非日常的日常があったとして
「アンタにだけは、そういうこと言われたくなかった!」
夢の中で18歳の自分が泣いていた。真夏の青空の下で奥歯を食いしばりながら。遠ざかるユニフォーム、白い背中を見つめながら。
( どうして、)
つぅ、と目尻に冷たいものが流れた気がして無意識に手を伸ばす。朧気な意識の中、その正体が涙だと分かった。なんだ、ハタチの自分も泣いてるのか。そんなことを考えながら2年前の夏に想いを馳せる。あの日わたしは、なんで泣いたんだったっけ。
「う〜〜〜ん……」
薄いブランケットにくるまりながら身体を丸めて唸りをあげる。重い瞼をゆっくり開くと、わたしの部屋、わたしのベッド。いつもの景色といつもの匂いだ。数回瞬きを繰り返し、もう一度掌で涙を拭う。

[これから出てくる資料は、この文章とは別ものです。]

Lemma emitted_Forall2 (st : hist) (R : BinnedTensorTransform -> BinnedTensorTransform -> Prop)
    (groups : list NuFlavIntGroup) :
  forall base addrs1 addrs2,
    List.length addrs1 = List.length groups -> List.length addrs2 = List.length groups ->
    (forall i g a1 a2 t,
       groups !! i = Some g -> addrs1 !! i = Some a1 -> addrs2 !! i = Some a2 ->
       In t (assembled st g (base + i)) -> R (retag st a1 t) (retag st a2 t)) ->
    Forall2 R (emitted st base groups addrs1) (emitted st base groups addrs2).
Proof.
  unfold emitted, with_addresses.
  induction groups as [|g groups IH]; intros base [|a1 addrs1] [|a2 addrs2] H1 H2 HR;
    try discriminate; [constructor|].
  cbn [List.length seq combine List.flat_map fst snd].
  apply Forall2_app.
  - apply Forall2_map_same. intros t Ht. apply (HR 0 g a1 a2 t); try reflexivity.
    now rewrite Nat.add_0_r.
  - apply IH; [cbn in H1; lia | cbn in H2; lia |].
    intros i g' b1 b2 t Hg' Hb1 Hb2 Ht. apply (HR (S i) g' b1 b2 t); try assumption.
    now replace (base + S i) with (S base + i) by lia.
Qed.
(** X25. On a frame [<lead>(/<stem><ext><tail>], with no match of
    either pattern inside the lead, a stem of characters that are
    neither white space nor [)] nor [:], [.ts] or [.js] as extension,
    and a tail that starts outside that class and completes no other
    match (the usual [:line:col)]): the pattern of the first version
    captures the path with the opening parenthesis of the frame, and the
    first probe returns it so, while the later pattern captures the path
    alone. *)
Theorem first_pattern_keeps_the_parenthesis (lead stem ext tail : string) :
  noMatchWithin captureAt lead ("(/" ++ stem ++ ext ++ tail) = true ->
  noMatchWithin CallerDetection.matchAt lead ("(/" ++ stem ++ ext ++ tail)
  = true ->
  stem <> EmptyString ->
  CallerDetection.allPathChars stem = true ->
  ext = ".ts" \/ ext = ".js" ->
  CallerDetection.endsPath tail = true ->
  runBody (ext ++ tail) = None ->
  fileMatch (lead ++ "(/" ++ stem ++ ext ++ tail) = Some ("(/" ++ stem ++ ext)
  /\ CallerDetection.fileMatch (lead ++ "(/" ++ stem ++ ext ++ tail)
     = Some ("/" ++ stem ++ ext)
  /\ (isCallerPath ("(/" ++ stem ++ ext) = true ->
      inspectLine (lead ++ "(/" ++ stem ++ ext ++ tail)
      = Some ("(/" ++ stem ++ ext)).
Proof.
  intros Hlead1 Hlead2 Hne Hall Hext Htail Hrest.
  assert (H1 : fileMatch (lead ++ "(/" ++ stem ++ ext ++ tail)
               = Some ("(/" ++ stem ++ ext)).
  { rewrite (first_fileMatch_skips _ _ Hlead1).
    assert (Hrun : runBody ("(/" ++ stem ++ ext ++ tail)
                   = Some ("(/" ++ stem ++ ext)).
    { apply (runBody_exact ("(/" ++ stem) ext tail);
        [discriminate | | exact Hext | exact Hrest].
      cbn [append noSpace]. now rewrite (noSpace_of_path stem Hall). }
    cbn [append] in *. cbn [fileMatch]. unfold captureAt.
    cbn [startsWith]. rewrite Hrun. reflexivity. }
  split; [exact H1|]. split.
  - rewrite (later_fileMatch_skips _ _ Hlead2).
    pose proof (CallerDetectionFacts.slashPath_exact stem ext tail
                  Hne Hall Hext Htail) as Hs.
    cbn [append] in *. cbn [CallerDetection.fileMatch CallerDetection.matchAt].
    unfold CallerDetection.captureAt. cbn [startsWith]. now rewrite Hs.
  - intros Hok. unfold inspectLine. rewrite H1.
    assert (Hstrip : stripProtocol ("(/" ++ stem ++ ext) = "(/" ++ stem ++ ext).
    { unfold stripProtocol. cbn [append startsWith].
      now rewrite andb_false_r. }
    now rewrite Hstrip, Hok.
Qed.

Lemma first_pattern_keeps_the_parenthesis_witness :
  fileMatch ("    at main " ++ "(/" ++ "home/u/src/api" ++ ".ts" ++ ":3:5)")
  = Some ("(/" ++ "home/u/src/api" ++ ".ts").
Proof.
  apply (first_pattern_keeps_the_parenthesis "    at main " "home/u/src/api"
           ".ts" ":3:5)"); try reflexivity.
  - discriminate.
  - now left.
Defined.

End FirstProbeFacts.

Module FirstFacadeFacts.
Import JsString SchemaSynthesis Facade SchemaModule FacadeEffects FirstFacade.
Import FacadeSamples FacadeEffectFacts.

ええと……確か昨日は青道OB会だったはず。沢村に騙されてヤケクソになって、焼酎と日本酒とワインを飲みまくったんだっけ。酔っ払ってみんなに絡んで、金丸にウザがられて、セトタクと九鬼くんに笑われて……あぁ、癒し系コンビの東条くん小湊くんとは、もっといっぱい喋れば良かった。由井くんは、やっぱり天使だったな。それから、そうだ、奥村、奥村だ。奥村は……タクシーから降りたところまではぼんやり覚えてるけどそこからの記憶がない。わたし、ちゃんとお礼言って別れたのかな。
( 記憶飛ばすとか、ほんとにあるんだ…… )
掌で顔を触って確認する。どうやら化粧を落として風呂に入り、きちんと着替えを済ませてベッドで眠りについたらしい。備え付けのエアコンからはそよそよと控えめな冷風が流れており、おやすみモードのクーラーが機能していることも伺える。記憶をなくすほど酔っ払っていてもここまでいつも通りの行動が送れるものなのか。人間の習慣って素晴らしいな。昨晩の自分に称賛の拍手を送りたい。
「……いま、何時だ」
安物のカーテンから漏れる朝日の具合からして、多分5時くらいかな。なんて考えながら手探りでケータイを探してみるが、枕元には見当たらない。それならばとベッドのヘッドボードに手を伸ばそうとした瞬間、ふわふわした謎の物体に指先が触れて胸が跳ねた。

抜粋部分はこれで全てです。